▸ **Information provided**:
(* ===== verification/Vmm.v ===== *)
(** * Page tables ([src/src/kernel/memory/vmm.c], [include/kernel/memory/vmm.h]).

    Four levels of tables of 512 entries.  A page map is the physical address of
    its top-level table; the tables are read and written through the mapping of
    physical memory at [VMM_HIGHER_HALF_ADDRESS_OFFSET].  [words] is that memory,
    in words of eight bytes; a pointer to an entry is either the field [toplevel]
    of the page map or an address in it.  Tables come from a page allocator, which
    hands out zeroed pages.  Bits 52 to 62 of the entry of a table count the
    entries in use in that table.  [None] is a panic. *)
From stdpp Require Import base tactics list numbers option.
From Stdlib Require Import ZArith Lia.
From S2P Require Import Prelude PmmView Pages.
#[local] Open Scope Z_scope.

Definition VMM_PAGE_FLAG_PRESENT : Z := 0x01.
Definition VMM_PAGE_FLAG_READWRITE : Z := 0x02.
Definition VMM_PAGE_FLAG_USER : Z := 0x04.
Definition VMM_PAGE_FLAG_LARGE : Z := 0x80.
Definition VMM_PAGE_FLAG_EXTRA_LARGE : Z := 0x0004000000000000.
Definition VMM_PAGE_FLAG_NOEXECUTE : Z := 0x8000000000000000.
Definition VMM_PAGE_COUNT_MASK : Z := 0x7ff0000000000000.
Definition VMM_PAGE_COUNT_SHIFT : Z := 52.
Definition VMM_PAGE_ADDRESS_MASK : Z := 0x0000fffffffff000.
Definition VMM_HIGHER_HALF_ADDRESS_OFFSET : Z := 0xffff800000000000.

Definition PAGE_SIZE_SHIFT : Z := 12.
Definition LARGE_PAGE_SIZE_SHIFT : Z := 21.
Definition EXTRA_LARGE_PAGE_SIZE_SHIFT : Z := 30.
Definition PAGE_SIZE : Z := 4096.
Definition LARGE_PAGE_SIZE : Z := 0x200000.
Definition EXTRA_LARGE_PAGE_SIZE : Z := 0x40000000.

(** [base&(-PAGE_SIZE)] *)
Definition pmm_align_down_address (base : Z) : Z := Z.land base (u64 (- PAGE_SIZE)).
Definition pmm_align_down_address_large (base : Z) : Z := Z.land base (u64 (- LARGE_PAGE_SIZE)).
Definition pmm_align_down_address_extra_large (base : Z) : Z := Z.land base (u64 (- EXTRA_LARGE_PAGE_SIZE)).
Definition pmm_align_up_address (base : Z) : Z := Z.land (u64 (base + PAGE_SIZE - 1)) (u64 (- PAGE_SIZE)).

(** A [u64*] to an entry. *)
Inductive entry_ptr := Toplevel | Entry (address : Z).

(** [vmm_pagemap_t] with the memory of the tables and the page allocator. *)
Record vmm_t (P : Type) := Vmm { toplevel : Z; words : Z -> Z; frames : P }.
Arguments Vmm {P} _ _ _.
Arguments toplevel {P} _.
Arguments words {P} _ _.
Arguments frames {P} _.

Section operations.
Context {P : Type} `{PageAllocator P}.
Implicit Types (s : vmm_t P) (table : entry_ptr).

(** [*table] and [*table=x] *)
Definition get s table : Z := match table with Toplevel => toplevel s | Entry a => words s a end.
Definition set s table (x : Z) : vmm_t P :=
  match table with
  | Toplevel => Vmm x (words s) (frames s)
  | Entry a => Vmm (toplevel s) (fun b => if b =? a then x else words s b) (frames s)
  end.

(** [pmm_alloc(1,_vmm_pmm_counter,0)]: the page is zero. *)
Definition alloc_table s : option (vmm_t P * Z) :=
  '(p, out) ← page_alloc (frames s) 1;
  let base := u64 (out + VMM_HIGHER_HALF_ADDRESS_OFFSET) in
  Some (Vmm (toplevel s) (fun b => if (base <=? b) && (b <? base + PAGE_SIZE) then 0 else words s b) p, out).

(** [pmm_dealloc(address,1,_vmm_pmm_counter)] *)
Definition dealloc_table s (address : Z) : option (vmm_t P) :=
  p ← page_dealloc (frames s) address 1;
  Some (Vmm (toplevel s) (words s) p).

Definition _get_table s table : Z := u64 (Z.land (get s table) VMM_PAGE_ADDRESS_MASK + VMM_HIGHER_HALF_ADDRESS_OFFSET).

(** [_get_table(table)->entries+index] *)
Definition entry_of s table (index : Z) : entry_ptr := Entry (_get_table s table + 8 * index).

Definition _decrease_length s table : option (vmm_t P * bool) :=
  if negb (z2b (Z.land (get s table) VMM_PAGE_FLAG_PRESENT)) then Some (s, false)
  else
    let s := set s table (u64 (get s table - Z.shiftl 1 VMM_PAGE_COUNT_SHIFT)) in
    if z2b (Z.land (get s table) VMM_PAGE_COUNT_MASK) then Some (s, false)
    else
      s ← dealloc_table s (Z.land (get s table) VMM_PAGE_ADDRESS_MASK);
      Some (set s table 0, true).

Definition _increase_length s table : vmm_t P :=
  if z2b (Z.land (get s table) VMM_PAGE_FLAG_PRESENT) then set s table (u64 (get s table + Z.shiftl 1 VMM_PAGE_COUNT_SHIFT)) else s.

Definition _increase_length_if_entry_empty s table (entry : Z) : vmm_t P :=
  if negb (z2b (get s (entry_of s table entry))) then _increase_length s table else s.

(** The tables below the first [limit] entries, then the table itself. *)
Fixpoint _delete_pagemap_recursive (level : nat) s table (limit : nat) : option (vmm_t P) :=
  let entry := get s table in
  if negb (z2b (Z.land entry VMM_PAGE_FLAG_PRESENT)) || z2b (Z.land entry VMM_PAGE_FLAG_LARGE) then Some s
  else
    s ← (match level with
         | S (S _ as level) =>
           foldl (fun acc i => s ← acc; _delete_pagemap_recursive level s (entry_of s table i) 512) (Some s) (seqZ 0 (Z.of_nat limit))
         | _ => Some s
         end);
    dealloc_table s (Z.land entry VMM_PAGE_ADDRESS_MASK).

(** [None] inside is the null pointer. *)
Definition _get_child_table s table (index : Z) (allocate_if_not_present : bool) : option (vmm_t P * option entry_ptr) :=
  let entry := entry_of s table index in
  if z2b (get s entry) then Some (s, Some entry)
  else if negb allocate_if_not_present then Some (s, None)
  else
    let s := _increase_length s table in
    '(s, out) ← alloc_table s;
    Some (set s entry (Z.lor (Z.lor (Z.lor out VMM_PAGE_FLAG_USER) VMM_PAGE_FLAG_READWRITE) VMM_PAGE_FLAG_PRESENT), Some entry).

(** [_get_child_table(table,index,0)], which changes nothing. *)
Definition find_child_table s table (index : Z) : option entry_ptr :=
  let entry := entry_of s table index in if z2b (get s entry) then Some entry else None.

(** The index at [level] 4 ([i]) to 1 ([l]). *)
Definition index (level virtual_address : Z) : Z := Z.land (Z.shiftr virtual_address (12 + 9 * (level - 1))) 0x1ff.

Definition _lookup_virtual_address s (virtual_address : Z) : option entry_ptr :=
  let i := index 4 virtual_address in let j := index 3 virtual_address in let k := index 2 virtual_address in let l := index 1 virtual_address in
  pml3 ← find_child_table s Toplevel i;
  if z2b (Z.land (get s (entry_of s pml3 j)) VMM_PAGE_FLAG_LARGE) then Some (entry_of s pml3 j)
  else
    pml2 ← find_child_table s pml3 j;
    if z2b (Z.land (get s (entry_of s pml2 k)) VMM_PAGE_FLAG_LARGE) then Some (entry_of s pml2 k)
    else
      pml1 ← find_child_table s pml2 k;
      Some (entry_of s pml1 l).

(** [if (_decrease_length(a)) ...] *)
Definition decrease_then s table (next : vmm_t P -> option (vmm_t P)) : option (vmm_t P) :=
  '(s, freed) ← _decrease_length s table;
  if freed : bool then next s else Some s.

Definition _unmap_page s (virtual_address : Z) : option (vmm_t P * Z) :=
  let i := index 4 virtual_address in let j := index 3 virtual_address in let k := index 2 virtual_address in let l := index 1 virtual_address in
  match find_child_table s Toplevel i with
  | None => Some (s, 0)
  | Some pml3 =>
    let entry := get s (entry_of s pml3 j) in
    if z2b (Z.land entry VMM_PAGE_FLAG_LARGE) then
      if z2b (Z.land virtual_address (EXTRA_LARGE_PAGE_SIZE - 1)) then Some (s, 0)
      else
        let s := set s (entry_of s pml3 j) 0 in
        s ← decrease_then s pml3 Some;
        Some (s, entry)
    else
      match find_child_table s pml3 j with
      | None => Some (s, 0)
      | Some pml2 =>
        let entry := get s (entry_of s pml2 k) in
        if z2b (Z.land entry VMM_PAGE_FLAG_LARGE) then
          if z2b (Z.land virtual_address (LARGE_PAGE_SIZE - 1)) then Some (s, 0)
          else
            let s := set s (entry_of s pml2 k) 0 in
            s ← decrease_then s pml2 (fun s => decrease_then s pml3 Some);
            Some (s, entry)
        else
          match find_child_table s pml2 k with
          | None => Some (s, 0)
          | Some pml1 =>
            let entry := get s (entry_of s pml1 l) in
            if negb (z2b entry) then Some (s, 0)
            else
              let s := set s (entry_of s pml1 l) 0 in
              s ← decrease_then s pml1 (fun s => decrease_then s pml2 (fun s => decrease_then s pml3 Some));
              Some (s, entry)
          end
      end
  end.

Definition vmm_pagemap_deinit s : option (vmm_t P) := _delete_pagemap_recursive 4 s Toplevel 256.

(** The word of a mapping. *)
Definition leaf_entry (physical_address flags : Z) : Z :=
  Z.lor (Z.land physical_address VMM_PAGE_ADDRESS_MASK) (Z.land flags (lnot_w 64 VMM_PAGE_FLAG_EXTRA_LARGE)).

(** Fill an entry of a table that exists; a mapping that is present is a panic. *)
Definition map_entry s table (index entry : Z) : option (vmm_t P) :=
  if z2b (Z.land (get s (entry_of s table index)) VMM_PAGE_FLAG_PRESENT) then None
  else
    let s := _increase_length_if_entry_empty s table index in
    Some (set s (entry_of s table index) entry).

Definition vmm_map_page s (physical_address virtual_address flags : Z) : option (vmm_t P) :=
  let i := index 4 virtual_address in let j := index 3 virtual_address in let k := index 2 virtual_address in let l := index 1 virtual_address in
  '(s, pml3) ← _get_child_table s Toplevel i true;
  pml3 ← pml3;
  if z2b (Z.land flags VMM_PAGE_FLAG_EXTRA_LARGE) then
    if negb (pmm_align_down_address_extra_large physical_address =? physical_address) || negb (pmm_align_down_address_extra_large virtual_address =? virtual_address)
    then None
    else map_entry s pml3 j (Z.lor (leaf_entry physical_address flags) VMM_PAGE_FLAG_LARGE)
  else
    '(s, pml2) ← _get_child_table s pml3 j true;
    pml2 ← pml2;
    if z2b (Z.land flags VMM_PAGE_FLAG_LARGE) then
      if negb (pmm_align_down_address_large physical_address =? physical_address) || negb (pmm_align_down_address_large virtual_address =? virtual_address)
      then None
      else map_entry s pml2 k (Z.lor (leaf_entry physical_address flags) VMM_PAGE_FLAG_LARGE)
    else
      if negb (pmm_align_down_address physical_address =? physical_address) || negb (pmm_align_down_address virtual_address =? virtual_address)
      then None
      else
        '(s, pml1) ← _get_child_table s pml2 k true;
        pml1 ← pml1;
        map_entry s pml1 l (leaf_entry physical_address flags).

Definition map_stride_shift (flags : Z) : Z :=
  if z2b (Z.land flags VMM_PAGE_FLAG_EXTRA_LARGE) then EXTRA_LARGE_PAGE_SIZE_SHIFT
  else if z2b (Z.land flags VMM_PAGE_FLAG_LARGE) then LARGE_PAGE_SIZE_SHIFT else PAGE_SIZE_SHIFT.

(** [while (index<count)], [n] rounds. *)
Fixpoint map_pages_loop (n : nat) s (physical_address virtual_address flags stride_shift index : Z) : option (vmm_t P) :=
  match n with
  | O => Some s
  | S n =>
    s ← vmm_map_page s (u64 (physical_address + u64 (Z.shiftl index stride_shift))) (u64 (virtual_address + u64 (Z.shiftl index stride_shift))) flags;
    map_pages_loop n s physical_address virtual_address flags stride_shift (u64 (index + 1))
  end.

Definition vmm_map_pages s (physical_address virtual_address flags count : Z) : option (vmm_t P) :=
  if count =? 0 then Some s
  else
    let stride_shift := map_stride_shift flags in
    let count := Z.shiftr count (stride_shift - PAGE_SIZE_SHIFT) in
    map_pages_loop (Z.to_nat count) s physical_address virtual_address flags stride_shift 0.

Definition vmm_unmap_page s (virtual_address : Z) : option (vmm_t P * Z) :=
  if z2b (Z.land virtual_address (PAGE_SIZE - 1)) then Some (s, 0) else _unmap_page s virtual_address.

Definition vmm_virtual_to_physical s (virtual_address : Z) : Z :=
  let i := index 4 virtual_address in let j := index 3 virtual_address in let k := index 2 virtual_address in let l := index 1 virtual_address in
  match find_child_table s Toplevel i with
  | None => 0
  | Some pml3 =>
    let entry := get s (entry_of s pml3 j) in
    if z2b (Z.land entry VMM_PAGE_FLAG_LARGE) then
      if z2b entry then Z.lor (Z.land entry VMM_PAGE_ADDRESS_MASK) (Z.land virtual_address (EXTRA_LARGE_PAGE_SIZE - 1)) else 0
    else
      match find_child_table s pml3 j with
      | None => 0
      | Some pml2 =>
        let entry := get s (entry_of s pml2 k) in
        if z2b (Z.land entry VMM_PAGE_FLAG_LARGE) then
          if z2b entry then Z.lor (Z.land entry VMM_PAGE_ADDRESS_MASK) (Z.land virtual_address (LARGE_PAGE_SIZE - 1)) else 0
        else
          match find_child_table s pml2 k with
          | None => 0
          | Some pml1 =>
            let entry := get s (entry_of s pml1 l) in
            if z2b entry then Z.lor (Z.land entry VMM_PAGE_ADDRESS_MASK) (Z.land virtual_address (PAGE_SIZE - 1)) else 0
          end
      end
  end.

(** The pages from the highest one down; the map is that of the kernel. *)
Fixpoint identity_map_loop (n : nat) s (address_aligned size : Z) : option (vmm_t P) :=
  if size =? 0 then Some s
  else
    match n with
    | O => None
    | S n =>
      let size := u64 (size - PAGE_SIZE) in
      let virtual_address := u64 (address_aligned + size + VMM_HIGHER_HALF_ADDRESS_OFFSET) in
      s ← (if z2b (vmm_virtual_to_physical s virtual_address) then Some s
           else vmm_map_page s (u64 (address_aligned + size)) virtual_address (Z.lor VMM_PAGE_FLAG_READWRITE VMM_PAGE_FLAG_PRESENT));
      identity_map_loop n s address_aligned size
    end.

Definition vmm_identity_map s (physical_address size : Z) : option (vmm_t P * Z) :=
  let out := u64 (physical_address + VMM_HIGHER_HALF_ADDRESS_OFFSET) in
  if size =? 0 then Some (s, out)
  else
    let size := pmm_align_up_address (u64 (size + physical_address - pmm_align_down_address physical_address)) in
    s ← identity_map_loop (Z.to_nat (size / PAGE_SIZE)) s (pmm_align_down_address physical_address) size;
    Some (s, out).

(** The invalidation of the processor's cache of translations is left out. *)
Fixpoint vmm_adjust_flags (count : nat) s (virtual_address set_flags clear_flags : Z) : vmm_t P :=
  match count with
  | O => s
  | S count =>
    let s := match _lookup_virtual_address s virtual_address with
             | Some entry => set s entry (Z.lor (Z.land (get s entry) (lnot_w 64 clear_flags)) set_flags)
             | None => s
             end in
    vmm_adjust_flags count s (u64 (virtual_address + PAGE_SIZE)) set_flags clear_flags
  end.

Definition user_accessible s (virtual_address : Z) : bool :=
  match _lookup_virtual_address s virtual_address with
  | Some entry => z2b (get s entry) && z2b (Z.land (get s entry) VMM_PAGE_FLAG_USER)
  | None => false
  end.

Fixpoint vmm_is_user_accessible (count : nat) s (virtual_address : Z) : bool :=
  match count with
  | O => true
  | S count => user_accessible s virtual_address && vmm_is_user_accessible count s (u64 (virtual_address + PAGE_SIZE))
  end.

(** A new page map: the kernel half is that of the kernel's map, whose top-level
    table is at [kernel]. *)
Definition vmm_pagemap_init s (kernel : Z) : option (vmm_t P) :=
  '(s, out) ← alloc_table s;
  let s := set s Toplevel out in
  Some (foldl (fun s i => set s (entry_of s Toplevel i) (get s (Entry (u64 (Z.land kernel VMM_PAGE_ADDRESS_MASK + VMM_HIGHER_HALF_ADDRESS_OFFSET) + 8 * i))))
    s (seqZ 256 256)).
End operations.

▸ **What needs to be done**: Output the material above exactly, but only from the line that carries "(** The tables" through the line that carries "as level) =>".

▸ **Answer for this exercise**:
(** The tables below the first [limit] entries, then the table itself. *)
Fixpoint _delete_pagemap_recursive (level : nat) s table (limit : nat) : option (vmm_t P) :=
  let entry := get s table in
  if negb (z2b (Z.land entry VMM_PAGE_FLAG_PRESENT)) || z2b (Z.land entry VMM_PAGE_FLAG_LARGE) then Some s
  else
    s ← (match level with
         | S (S _ as level) =>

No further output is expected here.